En 1914, réformé pour mauvaise vue, il s'engage pour toute la durée de la guerre comme chirurgien aux armées, activité dont il témoignera dans deux livres:

1917 «Vie des martyrs», 1918 «Civilisation» qui obtiendra le Prix Goncourt 1918.

Brancardier

Le soir où j'entrai en fonctions, il y avait eu quelque chose du côté de Maurepas ou le Forest; c'était entre deux grandes journées de la bataille, un de ces épisodes qui n'arrachent pas toujours une ligne au rédacteur du communiqué. Les blessés n'en affluèrent pas moins toute la nuit. Dès leur descente de voiture, nous les faisions pénétrer dans la grande tente. C'était un immense hall de toile éclairé à l'électricité. On l'avait dressé sur le chaume et son sol grossier était encore hérissé d'herbes anémiques et de mottes mal écrasées.. Les blessés qui pouvaient marcher étaient introduits à la file dans une sorte de couloir, entre deux rampes, comme on en voit à l'entrée des théâtres où la foule fait queue. Ils avaient l'air ébloui et surmené.. On leur retirait leur arme, leur coutelas, leurs grenades; ils se laissaient faire, comme des enfants accablés de sommeil. Puis on les interrogeait. Le massacre européen veut de l'ordre. Une comptabilité minutieuse règle tous les actes du drame. Au fur et à mesure que ces hommes défilaient, on les comptait, les couvrait d'étiquettes; des scribes vérifiai leur identité avec la froide exactitude d'employés de la douane. Eux répondaient, d'ailleurs avec la patience de l'éternel public au guichet administratif......................

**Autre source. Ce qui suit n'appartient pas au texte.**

Definition lang_powershell_built_in_2 : jsstr :=
  js "Remove-NetworkAdapter Remove-NfsUser Remove-NsxCluster Remove-NsxClusterVxlanConfig Remove-NsxController " ++
      js "Remove-NsxDynamicCriteria Remove-NsxDynamicMemberSet Remove-NsxEdge " ++
      js "Remove-NsxEdgeBgpNeighbour Remove-NsxEdgeCertificate Remove-NsxEdgeCsr Remove-NsxEdgeFirewallRule Remove-NsxEdgeInterfaceAddress " ++
      js "Remove-NsxEdgeNatRule Remove-NsxEdgeOspfArea " ++
      js "Remove-NsxEdgeOspfInterface Remove-NsxEdgePrefix Remove-NsxEdgeRedistributionRule Remove-NsxEdgeStaticRoute " ++
      js "Remove-NsxEdgeSubInterface Remove-NsxFirewallExclusionListMember " ++
      js "Remove-NsxFirewallRule Remove-NsxFirewallRuleMember Remove-NsxFirewallSavedConfiguration Remove-NsxFirewallSection " ++
      js "Remove-NsxIpPool Remove-NsxIpSet Remove-NsxIpSetMember " ++
      js "Remove-NsxLoadBalancerApplicationProfile Remove-NsxLoadBalancerMonitor Remove-NsxLoadBalancerPool Remove-NsxLoadBalancerPoolMember " ++
      js "Remove-NsxLoadBalancerVip " ++
      js "Remove-NsxLogicalRouter Remove-NsxLogicalRouterBgpNeighbour Remove-NsxLogicalRouterBridge Remove-NsxLogicalRouterInterface " ++
      js "Remove-NsxLogicalRouterOspfArea " ++
      js "Remove-NsxLogicalRouterOspfInterface Remove-NsxLogicalRouterPrefix Remove-NsxLogicalRouterRedistributionRule " ++
      js "Remove-NsxLogicalRouterStaticRoute Remove-NsxLogicalSwitch " ++
      js "Remove-NsxMacSet Remove-NsxSecondaryManager Remove-NsxSecurityGroup Remove-NsxSecurityGroupMember Remove-NsxSecurityPolicy " ++
      js "Remove-NsxSecurityPolicyAssignment " ++
      js "Remove-NsxSecurityPolicyRule Remove-NsxSecurityPolicyRuleGroup Remove-NsxSecurityPolicyRuleService Remove-NsxSecurityTag " ++
      js "Remove-NsxSecurityTagAssignment " ++
      js "Remove-NsxSegmentIdRange Remove-NsxService Remove-NsxServiceGroup Remove-NsxSpoofguardPolicy Remove-NsxSslVpnClientInstallationPackage " ++
      js "Remove-NsxSslVpnIpPool " ++
      js "Remove-NsxSslVpnPrivateNetwork Remove-NsxSslVpnUser Remove-NsxTransportZone Remove-NsxTransportZoneMember " ++
      js "Remove-NsxVdsContext Remove-OSCustomizationNicMapping " ++
      js "Remove-OSCustomizationSpec Remove-Org Remove-OrgNetwork Remove-OrgVdc Remove-OrgVdcNetwork Remove-PSReadLineKeyHandler " ++
      js "Remove-PassthroughDevice Remove-ResourcePool " ++
      js "Remove-Snapshot Remove-SpbmStoragePolicy Remove-StatInterval Remove-Tag Remove-TagAssignment Remove-TagCategory " ++
      js "Remove-Template Remove-UsbDevice Remove-VAIOFilter Remove-VApp " ++
      js "Remove-VDPortGroup Remove-VDSwitch Remove-VDSwitchPhysicalNetworkAdapter Remove-VDSwitchPrivateVlan " ++
      js "Remove-VDSwitchVMHost Remove-VDisk Remove-VICredentialStoreItem " ++
      js "Remove-VIPermission Remove-VIProperty Remove-VIRole Remove-VM Remove-VMHost Remove-VMHostAccount Remove-VMHostNetworkAdapter " ++
      js "Remove-VMHostNtpServer Remove-VMHostProfile " ++
      js "Remove-VMHostProfileVmPortGroupConfiguration Remove-VMHostRoute Remove-VTpm Remove-VasaProvider Remove-VirtualPortGroup " ++
      js "Remove-VirtualSwitch " ++
      js "Remove-VirtualSwitchPhysicalNetworkAdapter Remove-VsanDisk Remove-VsanDiskGroup Remove-VsanFaultDomain " ++
      js "Remove-VsanIscsiInitiatorGroup " ++
      js "Remove-VsanIscsiInitiatorGroupTargetAssociation Remove-VsanIscsiLun Remove-VsanIscsiTarget Remove-vRABusinessGroup " ++
      js "Remove-vRACustomForm Remove-vRAExternalNetworkProfile " ++
      js "Remove-vRAGroupPrincipal Remove-vRAIcon Remove-vRANATNetworkProfile Remove-vRAPackage Remove-vRAPrincipalFromTenantRole " ++
      js "Remove-vRAPropertyDefinition Remove-vRAPropertyGroup " ++
      js "Remove-vRAReservation Remove-vRAReservationNetwork Remove-vRAReservationPolicy Remove-vRAReservationStorage " ++
      js "Remove-vRARoutedNetworkProfile Remove-vRAService " ++
      js "Remove-vRAStorageReservationPolicy Remove-vRATenant Remove-vRATenantDirectory Remove-vRAUserPrincipal " ++
      js "Remove-vRNIApplication Remove-vRNIApplicationTier Remove-vRNIDataSource " ++
      js "Repair-NsxEdge Repair-VsanObject Request-vRACatalogItem Request-vRAResourceAction Restart-CIVApp Restart-CIVAppGuest " ++
      js "Restart-CIVM Restart-CIVMGuest Restart-VM Restart-VMGuest " ++
      js "Restart-VMHost Restart-VMHostService Resume-HCXReplication Revoke-NsxSpoofguardNicApproval Save-Module " ++
      js "Save-Package Save-Script Search-Cloud Set-AdvancedSetting " ++
      js "Set-AlarmDefinition Set-Annotation Set-CDDrive Set-CIAccessControlRule Set-CINetworkAdapter Set-CIVApp " ++
      js "Set-CIVAppNetwork Set-CIVAppStartRule Set-CIVAppTemplate Set-Cluster " ++
      js "Set-CustomAttribute Set-Datacenter Set-Datastore Set-DatastoreCluster Set-DrsClusterGroup Set-DrsRule " ++
      js "Set-DrsVMHostRule Set-FloppyDrive Set-Folder Set-HCXAppliance " ++
      js "Set-HCXMigration Set-HCXReplication Set-HardDisk Set-IScsiHbaTarget Set-KeyManagementServer Set-KmsCluster " ++
      js "Set-MarkdownOption Set-NetworkAdapter Set-NfsUser Set-NicTeamingPolicy " ++
      js "Set-NodeExclusiveResources Set-NodeManager Set-NodeResourceSource Set-NodeResources Set-NsxEdge Set-NsxEdgeBgp " ++
      js "Set-NsxEdgeFirewall Set-NsxEdgeInterface Set-NsxEdgeNat " ++
      js "Set-NsxEdgeOspf Set-NsxEdgeRouting Set-NsxFirewallGlobalConfiguration Set-NsxFirewallRule Set-NsxFirewallSavedConfiguration " ++
      js "Set-NsxFirewallThreshold Set-NsxLoadBalancer " ++
      js "Set-NsxLoadBalancerPoolMember Set-NsxLogicalRouter Set-NsxLogicalRouterBgp Set-NsxLogicalRouterBridging " ++
      js "Set-NsxLogicalRouterInterface Set-NsxLogicalRouterOspf " ++
      js "Set-NsxLogicalRouterRouting Set-NsxManager Set-NsxManagerRole Set-NsxManagerTimeSettings Set-NsxSecurityPolicy " ++
      js "Set-NsxSecurityPolicyFirewallRule Set-NsxSslVpn " ++
      js "Set-OSCustomizationNicMapping Set-OSCustomizationSpec Set-Org Set-OrgNetwork Set-OrgVdc Set-OrgVdcNetwork " ++
      js "Set-PSCurrentConfigurationNode Set-PSDefaultConfigurationDocument " ++
      js "Set-PSMetaConfigDocInsProcessedBeforeMeta Set-PSMetaConfigVersionInfoV2 Set-PSReadLineKeyHandler Set-PSReadLineOption " ++
      js "Set-PSRepository Set-PSTopConfigurationName " ++
      js "Set-PackageSource Set-PowerCLIConfiguration Set-ResourcePool Set-ScsiController Set-ScsiLun Set-ScsiLunPath " ++
      js "Set-SecurityPolicy Set-Snapshot Set-SpbmEntityConfiguration " ++
      js "Set-SpbmStoragePolicy Set-StatInterval Set-Tag Set-TagCategory Set-Template Set-VAIOFilter Set-VApp " ++
      js "Set-VDBlockedPolicy Set-VDPort Set-VDPortgroup Set-VDPortgroupOverridePolicy " ++
      js "Set-VDSecurityPolicy Set-VDSwitch Set-VDTrafficShapingPolicy Set-VDUplinkLacpPolicy Set-VDUplinkTeamingPolicy " ++
      js "Set-VDVlanConfiguration Set-VDisk Set-VIPermission Set-VIRole Set-VM " ++
      js "Set-VMHost Set-VMHostAccount Set-VMHostAdvancedConfiguration Set-VMHostAuthentication Set-VMHostDiagnosticPartition " ++
      js "Set-VMHostFirewallDefaultPolicy Set-VMHostFirewallException " ++
      js "Set-VMHostFirmware Set-VMHostHba Set-VMHostModule Set-VMHostNetwork Set-VMHostNetworkAdapter Set-VMHostProfile " ++
      js "Set-VMHostProfileImageCacheConfiguration " ++
      js "Set-VMHostProfileStorageDeviceConfiguration Set-VMHostProfileUserConfiguration Set-VMHostProfileVmPortGroupConfiguration " ++
      js "Set-VMHostRoute Set-VMHostService Set-VMHostSnmp " ++
      js "Set-VMHostStartPolicy Set-VMHostStorage Set-VMHostSysLogServer Set-VMQuestion Set-VMResourceConfiguration " ++
      js "Set-VMStartPolicy Set-VTpm Set-VirtualPortGroup Set-VirtualSwitch " ++
      js "Set-VsanClusterConfiguration Set-VsanFaultDomain Set-VsanIscsiInitiatorGroup Set-VsanIscsiLun Set-VsanIscsiTarget " ++
      js "Set-vRABusinessGroup Set-vRACatalogItem Set-vRACustomForm " ++
      js "Set-vRAEntitlement Set-vRAExternalNetworkProfile Set-vRANATNetworkProfile Set-vRAReservation Set-vRAReservationNetwork " ++
      js "Set-vRAReservationPolicy Set-vRAReservationStorage " ++
      js "Set-vRARoutedNetworkProfile Set-vRAService Set-vRAStorageReservationPolicy Set-vRATenant Set-vRATenantDirectory " ++
      js "Set-vRAUserPrincipal Set-vRNIDataSourceSNMPConfig Show-Markdown " ++
      js "Start-CIVApp Start-CIVM Start-HCXMigration Start-HCXReplication Start-SpbmReplicationFailover Start-SpbmReplicationPrepareFailover " ++
      js "Start-SpbmReplicationPromote " ++
      js "Start-SpbmReplicationReverse Start-SpbmReplicationTestFailover Start-ThreadJob Start-VApp Start-VM Start-VMHost " ++
      js "Start-VMHostService Start-VsanClusterDiskUpdate " ++
      js "Start-VsanClusterRebalance Start-VsanEncryptionConfiguration Stop-CIVApp Stop-CIVAppGuest Stop-CIVM " ++
      js "Stop-CIVMGuest Stop-SpbmReplicationTestFailover Stop-Task Stop-VApp Stop-VM " ++
      js "Stop-VMGuest Stop-VMHost Stop-VMHostService Stop-VsanClusterRebalance Suspend-CIVApp Suspend-CIVM Suspend-HCXReplication " ++
      js "Suspend-VM Suspend-VMGuest Suspend-VMHost " ++
      js "Sync-SpbmReplicationGroup Test-ConflictingResources Test-HCXMigration Test-HCXReplication Test-Json " ++
      js "Test-ModuleReloadRequired Test-MofInstanceText Test-NodeManager " ++
      js "Test-NodeResourceSource Test-NodeResources Test-ScriptFileInfo Test-VMHostProfileCompliance Test-VMHostSnmp " ++
      js "Test-VsanClusterHealth Test-VsanNetworkPerformance " ++
      js "Test-VsanStoragePerformance Test-VsanVMCreation Test-vRAPackage Uninstall-Module Uninstall-Package Uninstall-Script " ++
      js "Unlock-VM Unregister-PSRepository Unregister-PackageSource " ++
      js "Update-ConfigurationDocumentRef Update-ConfigurationErrorCount Update-DependsOn Update-LocalConfigManager " ++
      js "Update-Module Update-ModuleManifest Update-ModuleVersion Update-PowerNsx " ++
      js "Update-Script Update-ScriptFileInfo Update-Tools Update-VsanHclDatabase ValidateUpdate-ConfigurationData " ++
      js "Wait-Debugger Wait-NsxControllerJob Wait-NsxGenericJob Wait-NsxJob " ++
      js "Wait-Task Wait-Tools Write-Information Write-Log Write-MetaConfigFile Write-NodeMOFFile".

De l'autre côté de la tente, le spectacle était tout à fait différent: les blessés étaient tous couchés et grièvement atteints.Rangés côte à côte sur le sol rugueux, ils formaient une mosaïque de souffrance teinte au couleurs de la guerre, fange et sang, empuantie des odeurs de la guerre, sueur et pourriture, bruissante des cris, des lamentations, des hoquets qui sont la voix même et la musique de la guerre.
Ce spectacle me glaça. J'avais connu le hérissement du massacre, la chasse et l'hallali. Il me fallait apprendre une autre horreur, celle du «tableau», l'accumulation des victimes gisantes, la perspective du vaste hall grouillant, au ras du sol, d'un amas de larves humaines.
J'avais fini le brancardage et m'empressais autour des blessés; j'avais la maladresse d'une bonne volonté trop émue. Il y en avait qui vomissaient, le front ruisselant, avec des peines infinies. La plupart demeuraient immobiles, raisonnables, comme attentifs aux progrès intérieur de leur mal.......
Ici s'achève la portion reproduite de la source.